Llega un momento en la vida en que el dolor
se hace compañero de viaje sin haberle invitado a serlo. Se ha ido instalando
sin permiso, sutilmente, al principio resultaba preocupante, con el tiempo todo
se ha ido acomodando a su alrededor y una deja de hacer cosas, para incorporar
otras que lo mitiguen. El gesto se vuelve vetusto sin forzarlo, y hasta el
esfuerzo de caminar lleva un quejido sordo acompañado.
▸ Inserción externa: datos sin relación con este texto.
(* ===== verification/DnsMessage.v ===== *)
(** * DNS messages

    [crates/claw-discovery/src/dnssd/message.rs]: the records, the compressing
    encoder and the decoder with its pointer, name-length and work limits, and
    the theorems on the decoder. The wire format is also given as a relation
    [name_at], independent of the decoder's loop, which the decoder is shown to
    implement exactly.

    Positions in a message are [nat]; every length the source adds to a position
    is bounded by the slice length, so its [checked_add]s on [usize] cannot fail
    and are plain additions here. *)

From S2P Require Import Prelude Utf8 DnsName DnsTxt.
Import Dns.

Module Wire.

Definition CLASS_IN : Z := 1.
Definition CACHE_FLUSH : Z := 0x8000.
Definition UNICAST_RESPONSE : Z := 0x8000.
Definition FLAG_RESPONSE : Z := 0x8000.
Definition FLAG_AUTHORITATIVE : Z := 0x0400.
Definition FLAG_TRUNCATED : Z := 0x0200.

Definition TYPE_A : Z := 1.
Definition TYPE_PTR : Z := 12.
Definition TYPE_TXT : Z := 16.
Definition TYPE_AAAA : Z := 28.
Definition TYPE_SRV : Z := 33.
Definition TYPE_ANY : Z := 255.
Cada día un nuevo dejar de hacer. Cada día un
gesto que se va alargando en el tiempo, y terminamos perdiendo la agilidad del
movimiento, la sonrisa de las gracias, la rosca del zarcillo que no entra a la
primera y ya lo dejamos, la precisión de los dedos que no siguen el lápiz de
ojo, la hebilla del zapato que se vuelve tozuda y dejas de usarlos, olvidas la
llaves en la puerta del coche un día tras otro, las gafas aferradas a tu cabeza
y que buscas desesperada por el escritorio, olvidas poner el despertador,
felicitar a una amiga, la cita del médico porque también ya olvidas la agenda
que en los últimos años ha sido más que una libreta, a veces ha sido la
confidente que te ha servido para parar
en la carretera y escribirle lo que en ese momento necesitas gritar y no tienes
a quién, y que sabes que en la curva siguiente ya no recuerdas.
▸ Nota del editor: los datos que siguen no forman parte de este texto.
Lemma encode_sections m bs :
  encode m = Ok bs →
  u16_range (len (questions m)) ∧ u16_range (len (answers m)) ∧
  u16_range (len (authorities m)) ∧ u16_range (len (additionals m)) ∧
  ∃ o1 f1 o2 f2 o3 f3 f4,
    encode_questions (header m) (questions m) ∅ = Ok (o1, f1) ∧
    encode_records o1 (answers m) f1 = Ok (o2, f2) ∧
    encode_records o2 (authorities m) f2 = Ok (o3, f3) ∧
    encode_records o3 (additionals m) f3 = Ok (bs, f4).
Proof.
  unfold encode. intros (qd & (-> & Hq)%section_count_Ok & H)%bind_Ok.
  apply bind_Ok in H as (an & (-> & Ha)%section_count_Ok & H).
  apply bind_Ok in H as (ns & (-> & Hn)%section_count_Ok & H).
  apply bind_Ok in H as (ar & (-> & Hr)%section_count_Ok & H).
  apply bind_Ok in H as ([o1 f1] & H1 & H). apply bind_Ok in H as ([o f4] & H2 & [= ->]).
  rewrite <- app_assoc in H1. change (encode_questions (header m) (questions m) ∅ = Ok (o1, f1)) in H1.
  apply encode_records_app in H2 as (o2 & f2 & H2 & H3).
  apply encode_records_app in H3 as (o3 & f3 & H3 & H4).
  do 4 (split; [done|]). by exists o1, f1, o2, f2, o3, f3, f4.
Qed.

(** [decode] past the header of [m]. *)
Lemma decode_header m rest :
  u16_range (id m) → u16_range (flags m) → u16_range (len (questions m)) →
  u16_range (len (answers m)) → u16_range (len (authorities m)) →
  u16_range (len (additionals m)) → len (header m ++ rest) ≤ MAX_MESSAGE_BYTES →
  MIN_QUESTION_WIRE_BYTES * len (questions m) + MIN_RECORD_WIRE_BYTES * len (records m)
    ≤ len rest →
  decode (header m ++ rest) =
    ('(questions, cursor, w) ← decode_questions (header m ++ rest) (length (header m))
        (length (questions m)) (work_new (len (header m ++ rest)));
     '(answers, cursor, w) ← decode_records (header m ++ rest) cursor (length (answers m)) w;
     '(authorities, cursor, w) ← decode_records (header m ++ rest) cursor (length (authorities m)) w;
     '(additionals, cursor, w) ← decode_records (header m ++ rest) cursor (length (additionals m)) w;
     if bool_decide (cursor ≠ length (header m ++ rest)) then Err TrailingBytes
     else Ok (mkMessage (id m) (flags m) questions answers authorities additionals)).
Proof.
  intros Hid Hfl Hq Ha Hn Hr Hsz Hmin. unfold decode.
  unfold ensure_message_size at 1. replace (MAX_MESSAGE_BYTES <? _) with false by lia.
  cbn [mbind result_bind].
  assert (len (header m ++ rest) - 12 = len rest) as Hrest
    by (rewrite len_app; unfold header, len; rewrite !length_app; cbn; lia).
  unfold records in Hmin. rewrite !len_app in Hmin.
  rewrite <- (Nat2Z.id (length (questions m))), <- (Nat2Z.id (length (answers m))).
  rewrite <- (Nat2Z.id (length (authorities m))), <- (Nat2Z.id (length (additionals m))).
  fold (len (questions m)) (len (answers m)) (len (authorities m)) (len (additionals m)).
  revert Hrest. unfold header.
  destruct (be16_from _ Hid) as (a1 & a2 & -> & Eid). destruct (be16_from _ Hfl) as (b1 & b2 & -> & Efl).
  destruct (be16_from _ Hq) as (c1 & c2 & -> & Eq). destruct (be16_from _ Ha) as (d1 & d2 & -> & Ea).
  destruct (be16_from _ Hn) as (e1 & e2 & -> & En). destruct (be16_from _ Hr) as (g1 & g2 & -> & Er).
  cbn [app length]. intros Hrest. rewrite Eid, Efl, Eq, Ea, En, Er, Hrest.
  rewrite validate_declared_counts_eq by done.
  replace (len rest <? _) with false by lia. done.
Qed.

Definition message_dot_free (m : Message) : Prop := Forall name_dot_free (message_names m).

Lemma encode_decode m bs :
  message_ok m → message_dot_free m → encode m = Ok bs →
  len bs ≤ MAX_MESSAGE_BYTES ∧
  ∃ m' wk, m' ≡ m ∧ 0 ≤ wk ≤ names_work (message_names m) ∧
    decode bs = if wk <=? DECODE_WORK_PER_MESSAGE_BYTE * len bs then Ok m'
                else Err (DecodeWorkLimit (DECODE_WORK_PER_MESSAGE_BYTE * len bs)).
Proof.
  intros (Hid & Hfl & Hqok & Hrok) Hd (Hq & Ha & Hn & Hr & o1 & f1 & o2 & f2 & o3 & f3 & f4 & H1 & H2 & H3 & H4)%encode_sections.
  unfold message_dot_free, message_names, records in *.
  rewrite !fmap_app, !concat_app, !Forall_app in Hd. destruct Hd as (Hdq & Hda & Hdn & Hdr).
  rewrite !Forall_app in Hrok. destruct Hrok as (Haok & Hnok & Hrok).
  apply encode_questions_decodes in H1 as [Hl1 (e1 & qs & w1 & -> & Hqs & Hw1 & Hk1 & Hs1 & D1)]; [|done|done|done|by vm_compute].
  apply encode_records_decodes in H2 as [Hl2 (e2 & an & w2 & -> & Han & Hw2 & Hk2 & Hs2 & D2)]; [|done..].
  apply encode_records_decodes in H3 as [Hl3 (e3 & ns & w3 & -> & Hns & Hw3 & Hk3 & Hs3 & D3)]; [|done..].
  apply encode_records_decodes in H4 as [Hl4 (e4 & ar & w4 & -> & Har & Hw4 & Hk4 & Hs4 & D4)]; [|done..].
  split; [exact Hl4|]. exists (mkMessage (id m) (flags m) qs an ns ar), (w1 + (w2 + (w3 + w4))).
  split; [done|]. split.
  { unfold message_names, records. rewrite !fmap_app, !concat_app, !names_work_app. lia. }
  set (bs := (((header m ++ e1) ++ e2) ++ e3) ++ e4) in *.
  assert (bs = header m ++ e1 ++ e2 ++ e3 ++ e4) as Hbs by (unfold bs; by rewrite <- !app_assoc).
  assert (work_new (len bs) = mkWork (DECODE_WORK_PER_MESSAGE_BYTE * len bs)
            (DECODE_WORK_PER_MESSAGE_BYTE * len bs)) as Hwork.
  { unfold work_new. rewrite Z.min_l, Z.mul_comm; [done|]. unfold MAX_MESSAGE_BYTES in Hl4.
    change usize_max with 18446744073709551615. unfold DECODE_WORK_PER_MESSAGE_BYTE. lia. }
  rewrite Hbs, decode_header, <- Hbs, Hwork; [|done..| |].
  2:{ by rewrite <- Hbs. }
  2:{ unfold records. rewrite !len_app. lia. }
  transitivity (charge (mkWork (DECODE_WORK_PER_MESSAGE_BYTE * len bs)
      (DECODE_WORK_PER_MESSAGE_BYTE * len bs)) (w1 + (w2 + (w3 + w4)))
      (λ _, mkMessage (id m) (flags m) qs an ns ar)); [|done].
  specialize (D1 (e2 ++ e3 ++ e4)). specialize (D2 (e3 ++ e4)). specialize (D3 e4).
  specialize (D4 []). rewrite app_nil_r in D4. fold bs in D3, D4.
  replace ((header m ++ e1) ++ _) with bs in D1 by (unfold bs; by rewrite <- !app_assoc).
  replace (((header m ++ e1) ++ e2) ++ _) with bs in D2 by (unfold bs; by rewrite <- !app_assoc).
  pose proof (len_nonneg bs). unfold DECODE_WORK_PER_MESSAGE_BYTE in *.
  rewrite D1 by (cbn [remaining]; lia). apply charge_bind; [lia..|]. intros r1 Hr1.
  rewrite D2 by done. apply charge_bind; [lia..|]. intros r2 Hr2.
  rewrite D3 by done. apply charge_bind; [lia..|]. intros r3 Hr3.
  rewrite D4 by done. apply charge_bind_ret; [lia|]. intros w.
  by rewrite bool_decide_eq_false_2 by tauto.
Qed.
La vida se cambia sin pedirlo. Te lleva por
delante casi sin respeto con la promesa de que tiempos mejores te esperan, no
sabes cuándo, ni cuáles, ni mejores para quién y mientras deglutes cada
instante con la fiereza de la primera vez, y la parsimonia de la última que
nunca sabes cuando va a ser.
Camino, me paro, callo, grito, observo,
espero, no espero, pienso, siento, siento y pienso, me siento, me acuesto, me
cierro, me entrego, lloro y no puedo, pregunto, ignoro, no quiero saber, busco, espero, no espero, me
enojo, respiro, sonrío y camino.
Abro los ojos al amanecer de cada día, y abro
los brazos al oscurecer de cada noche, en unos doy la bienvenida, en el
siguiente agradezco la inmensidad de la vida.
Cada que transito en mi coche en ese ida y
vuelta constante en que acuno mi historia diaria, me paro ante las lagartijas
perezosas que no cruzan rauda la carretera, o ante la rata despistada que dejó
atrás un trofeo, o la ternura disfrazada en el erizo de turno, el perro
vagabundo o abandonado, el intrépido e imprudente gato, la lechuzilla nocturna
que se abalanza al parabrisa para hacerme frenar en seco ante tanta maravilla,
o parar en cualquier curva para adorar envidiablemente adorar a la aguililla
majestuosa que sobrevuela el valle, y me grita con su graznido que nada es lo
que mi mente me dicta, que solo vale la pena ese justo momento en que la admiro,
ese justo momento en que dejo de apretar el acelerador del coche y en esos
guiños que me da la vida y que me hacen sonreír sin proponérmelo, me susurra un
“shhh...todo marcha como debe marchar”,
me aquieta el dolor, me aquieta el alma y me empuja a caminar un día y otro
también.
Pero cómo me explico que es mentira lo que
pienso, que la niña que jugaba hace poco con los caballitos de melenas largas,
se ha ido por la puerta de atrás sin decirme nada y me ha dejado sus caballitos
en las estanterías de la cocina perdidos entre libros de recetas y vasos de colores,
cómo me despido de mis niños que se me escaparon jugando para siempre, porque
yo estaba tan entretenida jugando a ser tantas cosas que me prometían invencible
qué ahora me pregunto qué de todo me valió la pena para sentir que no he ganado
nada y he perdido mucho. Aunque ahí están, han vuelto de otra manera, ya no son niñas, aún haciendo
galletas entre ellas en la madrugada que se ha vuelto su aliada, mientras él
mira a escondidas en el salón con velas, los elfos de las películas que le
cautivaban.
Nuevamente no me cuadran las cuentas, siempre
me he excusado diciendo que yo soy de letras, pero ahora ese argumento no me
vale cuando el balance de mi vida no me llena, y siento que el tiempo ha
corrido más rápido que mi sangre por las venas, y este cuerpo se desintegra y
esta vida se desgasta y es tanto lo que aún me queda.